Purpose: : To evaluate the use of a femtosecond laser and a mechanical microkeratome to prepare ultrathin posterior corneal disks for Descemet stripping automated endothelial keratoplasty (DSAEK) and to assess associated visual results, disk thickness and endothelial cell loss.

Methods: : This clinical study involved ultrathin DSAEK tissue preparation used in 13 patients with endothelial dysfunction.The first cut was performed with an Intralase FS60 laser and the second cut with a Moria CBm 300- microkeratome. The thickness of the first cut was modified for each cornea to obtain a final graft thickness of 120 µm. Post-op central graft thickness was performed with corneal laser tomography (Spectralis). Central endothelial cell density (ECD) was calculated before and 3 months after surgery.

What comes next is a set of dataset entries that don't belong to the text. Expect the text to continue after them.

(** * split_engine.py: section extraction and header harvesting

    A shallow embedding of [src-tauri/split_engine.py].  Python [str]
    values are modelled as [string]; a character is a code point of the
    Latin-1 range (U+0000 to U+00FF), which is what [ascii] can hold.
    Lists of lines are [list string] with stdpp's lookup, [take] and
    [drop]; the file system touched by [main] is a [gmap] from paths to
    file contents. *)

From Stdlib Require Import Ascii String List Arith Lia Bool.
From stdpp Require Import base option list strings gmap.

Local Open Scope string_scope.

(** ** Python string primitives *)

Module PyStr.

(** The line separator ['\n']. *)
Definition LF : ascii := "010"%char.

(** [str.startswith(prefix)]. *)
Definition startswith (s pre : string) : bool := String.prefix pre s.

(** [needle in haystack] for two strings: substring containment. *)
Fixpoint contains (needle hay : string) : bool :=
  String.prefix needle hay ||
  match hay with
  | EmptyString => false
  | String _ rest => contains needle rest
  end.

(** [str.isspace] on one code point below 256: the characters that
    [str.strip()] removes. *)
Definition isspace (c : ascii) : bool :=
  let n := nat_of_ascii c in
  (((9 <=? n) && (n <=? 13)) || ((28 <=? n) && (n <=? 32))
   || (n =? 133) || (n =? 160))%nat.

(** [str.lstrip()]. *)
Fixpoint lstrip (s : string) : string :=
  match s with
  | EmptyString => EmptyString
  | String c rest => if isspace c then lstrip rest else s
  end.

(** [str.rstrip()]. *)
Fixpoint rstrip (s : string) : string :=
  match s with
  | EmptyString => EmptyString
  | String c rest =>
      match rstrip rest with
      | EmptyString => if isspace c then EmptyString else String c EmptyString
      | r => String c r
      end
  end.

(** [str.strip()]. *)
Definition strip (s : string) : string := rstrip (lstrip s).

(** Truthiness of a string: non-empty. *)
Definition truthy (s : string) : bool :=
  match s with EmptyString => false | String _ _ => true end.

(** [s.split(sep)] for a one-character separator: never the empty list,
    the empty string gives one empty field. *)
Fixpoint split (sep : ascii) (s : string) : list string :=
  match s with
  | EmptyString => [EmptyString]
  | String c rest =>
      if Ascii.eqb c sep then EmptyString :: split sep rest
      else match split sep rest with
           | [] => [String c EmptyString]
           | field :: fields => String c field :: fields
           end
  end.

(** [sep.join(parts)] for a one-character separator. *)
Fixpoint join (sep : ascii) (parts : list string) : string :=
  match parts with
  | [] => EmptyString
  | [p] => p
  | p :: rest => p +:+ String sep (join sep rest)
  end.

(** A string that holds no separator: what a field of [split] is. *)
Fixpoint sep_free (sep : ascii) (s : string) : bool :=
  match s with
  | EmptyString => true
  | String c rest => negb (Ascii.eqb c sep) && sep_free sep rest
  end.

(** [parts[a:b]] for non-negative [a] and [b]. *)
Definition slice {A} (l : list A) (a b : nat) : list A := drop a (take b l).

End PyStr.

Import PyStr.

(** ** The two text algorithms of the script *)

(** A line the loop of [extract_imports] appends: the first test of its
    [if]. *)
Definition is_header_line (line : string) : bool :=
  startswith line "use " || startswith line "//".

(** The [elif] test of the loop, reached when the first test failed: the
    loop breaks on it. *)
Definition breaks_scan (line : string) : bool :=
  truthy (strip line) && negb (startswith (strip line) "//").

(** The [for] loop of [extract_imports], with the list [imports] it appends
    to as explicit state; [break] returns the state as it is. *)
Fixpoint imports_loop (imports lines : list string) : list string :=
  match lines with
  | [] => imports
  | line :: rest =>
      if is_header_line line then imports_loop (imports ++ [line])%list rest
      else if breaks_scan line then imports
      else imports_loop imports rest
  end.

Definition extract_imports (content : string) : string :=
  let lines := split LF content in
  let imports := imports_loop [] lines in
  join LF imports.

(** The first loop of [extract_section]: [enumerate(lines)] from index [i],
    stopping at the first line that contains the marker. *)
Fixpoint find_start (marker : string) (lines : list string) (i : nat)
  : option nat :=
  match lines with
  | [] => None
  | line :: rest =>
      if contains marker line then Some i else find_start marker rest (S i)
  end.

(** The second loop: [for i in range(...)] over a list of indices, reading
    [lines[i]]; an index out of range would raise, which [range] up to
    [len(lines)] never produces. *)
Fixpoint find_end (marker : string) (lines : list string) (idxs : list nat)
  : option nat :=
  match idxs with
  | [] => None
  | i :: rest =>
      match lines !! i with
      | Some line => if contains marker line then Some i
                     else find_end marker lines rest
      | None => None
      end
  end.

(** [range(a, b)]. *)
Definition range (a b : nat) : list nat := seq a (b - a).

Definition extract_section (content start_marker : string)
    (end_marker : option string) : string :=
  let lines := split LF content in
  match find_start start_marker lines 0 with
  | None => EmptyString
  | Some start_idx =>
      match end_marker with
      | None => join LF (drop start_idx lines)
      | Some end_marker =>
          match find_end end_marker lines
                  (range (start_idx + 1) (length lines)) with
          | None => join LF (drop start_idx lines)
          | Some end_idx => join LF (slice lines start_idx end_idx)
          end
      end
  end.
(** X30.  On a calendar whose months are 1 to [n], a USD column is the
    NAD column divided row by row by the FX rate of the month before: the
    rows are renumbered from 0 while the rates stay labelled by month, so
    the first row has no USD value and the row of month [m] is converted
    at the rate of month [m - 1].  No rate used is 0. *)
Theorem usd_view_uses_previous_month (fx_col : column) (n : nat) (nad : list Qc)
    (usd : list (option Qc)) :
  List.length nad = n ->
  usd_column fx_col (months_from 1 n) nad = Ok usd ->
  exists rate,
    fx_rate fx_col (months_from 1 n) = Ok rate /\
    Forall nonzero_rate rate /\
    forall i, (i < n)%nat ->
      nth i usd None
      = match i with
        | O => None
        | S j => option_map (fun r => nth i nad 0 / r) (nth j rate None)
        end.
Proof.
  intros Hn H. unfold usd_column in H.
  apply bind_Ok in H as (rate & Hr & H). injection H as <-.
  exists rate. split; [exact Hr|].
  destruct (fx_rate_sound _ _ _ Hr) as (Hl & Hz).
  rewrite months_from_length in Hl. split; [exact Hz|].
  intros i Hi. rewrite divide_aligned_nth by lia.
  destruct i as [|j].
  - rewrite lookup_month_below by lia. reflexivity.
  - replace (Z.of_nat (S j)) with (1 + Z.of_nat j)%Z by lia.
    rewrite (lookup_month_from 1 rate n 1 j eq_refl Hl) by lia. reflexivity.
Qed.
(** X17. Copying a body node whose lines were loaded gives the lines
    shown, without the hint and the marker: for a body that is not base64
    and not JSON, of at most [BODY_LINE_LIMIT] lines, the text copied is
    the body itself. *)
Theorem copy_body_round_trip (d : NodeData) (rid : string) (w : option NetWhich)
        (body : string) (c : N) :
  kind d = KEntry ->
  net d = Some (mkNetNodeInfo rid RBody w) ->
  (forall lines hint,
      serializeBodyOnly (Node d (fst (bodyChildren lines hint c)))
      = take BODY_LINE_LIMIT lines) /\
  (snd (tryPrettifyJson jsonPretty body) = false ->
   (length (splitLines body) <= BODY_LINE_LIMIT)%nat ->
   copyText fmt
     (Node d (fst (bodyChildren (fst (formatResponseBody jsonPretty body false))
                                (snd (formatResponseBody jsonPretty body false)) c)))
   = body).
Proof.
  intros Hk Hn.
  assert (Hs : forall lines hint,
             serializeBodyOnly (Node d (fst (bodyChildren lines hint c)))
             = take BODY_LINE_LIMIT lines).
  { intros lines hint. rewrite serializeBodyOnly_eq, Hk, bodyChildren_explicit. cbn zeta.
    destruct (BODY_LINE_LIMIT <? length lines)%nat; cbn [fst flat_map];
      rewrite flat_map_app, serializeBodyOnly_numberTexts; cbn [flat_map];
      rewrite ?serializeBodyOnly_eq; cbn [metaNode kind app];
      now rewrite ?app_nil_r. }
  split; [exact Hs|]. intros Hj Hl.
  unfold copyText. cbn [data]. rewrite Hn, Hs.
  unfold formatResponseBody.
  destruct (tryPrettifyJson jsonPretty body) as [formatted isJson] eqn:E.
  cbn [snd] in Hj. subst isJson. cbn [fst].
  assert (formatted = body) as ->.
  { unfold tryPrettifyJson in E.
    destruct (negb (Js.startsWith "{" (Js.trim body))
              && negb (Js.startsWith "[" (Js.trim body))); [congruence|].
    destruct (jsonPretty (Js.trim body)); congruence. }
  rewrite take_ge by exact Hl.
  apply TreeProps.splitLines_join.
Qed.

End Body.

(** X17 at a concrete input: a two-line text body. *)
Lemma copy_body_round_trip_witness :
  serializeBodyOnly
    (Node (mkNodeData "net:1:body" KEntry None (Some "Response Body") None []
                      None None None true false
                      (Some (mkNetNodeInfo "1" RBody None)))
          (fst (bodyChildren ["a"; "b"] "(text)" 0%N)))
  = ["a"; "b"].
Proof.
  refine (proj1 (copy_body_round_trip Samples.describe Samples.notJson
                   (mkNodeData "net:1:body" KEntry None (Some "Response Body") None []
                               None None None true false
                               (Some (mkNetNodeInfo "1" RBody None)))
                   "1" None "a" 0%N _ _) ["a"; "b"] "(text)").
  - reflexivity.
  - reflexivity.
Defined.

End ClipProps.

(** * Collapsing the region of the selection *)

Module RegionProps.
Import Tree LogStore Region.

(** Every line of [flat] hangs under [parent], at depth [indent], or under
    a line before it, one level deeper than that line. *)
Definition Precedes (parent : option string) (indent : Z)
           (flat : list FlatLogLine) : Prop :=
  forall (k : nat) (l : FlatLogLine),
    flat !! k = Some l ->
    (fl_parentId l = parent /\ fl_indent l = indent) \/
    exists (j : nat) (x : FlatLogLine),
      (j < k)%nat /\ flat !! j = Some x /\
      fl_parentId l = Some (fl_nodeId x) /\ fl_indent l = (fl_indent x + 1)%Z.

Lemma Precedes_nil (parent : option string) (indent : Z) : Precedes parent indent [].
Proof. intros k l H. discriminate. Qed.

Lemma Precedes_app (parent : option string) (indent : Z) (a b : list FlatLogLine) :
  Precedes parent indent a -> Precedes parent indent b -> Precedes parent indent (a ++ b).
Proof.
  intros Ha Hb k l H. apply lookup_app_Some in H as [H|[Hk H]].
  - destruct (Ha k l H) as [E|(j & x & Hj & Hx & E)]; [now left|right].
    exists j, x. repeat split; try tauto.
    rewrite lookup_app_l; [exact Hx|].
    apply lookup_lt_Some in H. lia.
  - destruct (Hb _ l H) as [E|(j & x & Hj & Hx & E)]; [now left|right].
    exists (length a + j)%nat, x. repeat split; [lia| |tauto|tauto].
    rewrite lookup_app_r by lia.
    now replace (length a + j - length a)%nat with j by lia.
Qed.

Lemma Precedes_cons (parent : option string) (indent : Z) (x : FlatLogLine)
      (body : list FlatLogLine) :
  fl_parentId x = parent -> fl_indent x = indent ->
  Precedes (Some (fl_nodeId x)) (indent + 1) body ->
  Precedes parent indent (x :: body).
Proof.
  intros Hx Hi Hb [|k] l H; cbn in H.
  - injection H as <-. now left.
  - right. destruct (Hb k l H) as [[E E']|(j & y & Hj & Hy & E)].
    + exists 0%nat, x. repeat split; [lia|exact E|]. now rewrite Hi.
    + exists (Datatypes.S j), y. repeat split; [lia|exact Hy|tauto|tauto].
Qed.

Lemma flatten_precedes (fmt : RemoteObject -> string) (nodes : list LogNode)
      (parent : option string) (indent : Z) :
  Precedes parent indent (flattenLogTree fmt nodes parent indent).
Proof.
  revert nodes parent indent.
  apply (forest_ind
           (fun n => forall parent indent,
                Precedes parent indent (flattenNode fmt parent indent n))
           (fun nodes => forall parent indent,
                Precedes parent indent (flattenLogTree fmt nodes parent indent))).
  - intros d cs IH parent indent. rewrite TreeFacts.flattenNode_eq.
    apply Precedes_cons; [reflexivity|reflexivity|].
    destruct (expanded d); [apply IH|apply Precedes_nil].
  - intros parent indent. apply Precedes_nil.
  - intros c r IHc IHr parent indent. cbn [flattenLogTree].
    apply Precedes_app; [apply IHc|apply IHr].
Qed.

(** X19. In the flattened view every line either is a root, with no parent
    and indent 0, or follows a line of its parent whose indent is one
    less: parents are listed before their children. *)
Theorem flat_lines_follow_their_parent (fmt : RemoteObject -> string)
        (nodes : list LogNode) (k : nat) (l : FlatLogLine) :
  flattenLogTree fmt nodes None 0 !! k = Some l ->
  (fl_parentId l = None /\ fl_indent l = 0%Z) \/
  exists (j : nat) (x : FlatLogLine),
    (j < k)%nat /\ flattenLogTree fmt nodes None 0 !! j = Some x /\
    fl_parentId l = Some (fl_nodeId x) /\ fl_indent l = (fl_indent x + 1)%Z.
Proof. apply (flatten_precedes fmt nodes None 0). Qed.

(** X19 at a concrete input: the argument line of an expanded entry. *)
Lemma flat_lines_follow_their_parent_witness :
  exists (j : nat) (x : FlatLogLine),
    (j < 1)%nat /\
    flatLogs Samples.describe (store Samples.firstInFlight) !! j = Some x /\
    fl_nodeId x = "n1".
Proof.
  destruct (flat_lines_follow_their_parent Samples.describe
              (logTree (store Samples.firstInFlight)) 1
              (mkFlatLogLine "n1:arg:0" (Some "n1") 1 "Object" true true))
    as [[E _]|(j & x & Hj & Hx & Hp & _)].
  - vm_compute. reflexivity.
  - discriminate E.
  - exists j, x. repeat split; [exact Hj|exact Hx|].
    cbn [fl_parentId] in Hp. now injection Hp as <-.
Defined.






Section WithFormat.
Variable fmt : RemoteObject -> string.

Results: : Final graft thickness was 88.3+27.6 µm, 77.2+26.6 µm and 74.3+27.5 µm at one week, one and three months post-op, respectively. No loss of corneas due to irregular cuts or perforation during preparation. The mean BSCVA was 0.41, 0.52, and 0.72(0.39, 0.28 and 0.14 LogMAR) after one week, one and three months post-op, respectively. Precut and post-op (3 months) ECDs averaged 2553 cells/mm2 and 1882 cells/mm2, respectively, representing 26.3% endothelial cell loss after 3 months of the surgery.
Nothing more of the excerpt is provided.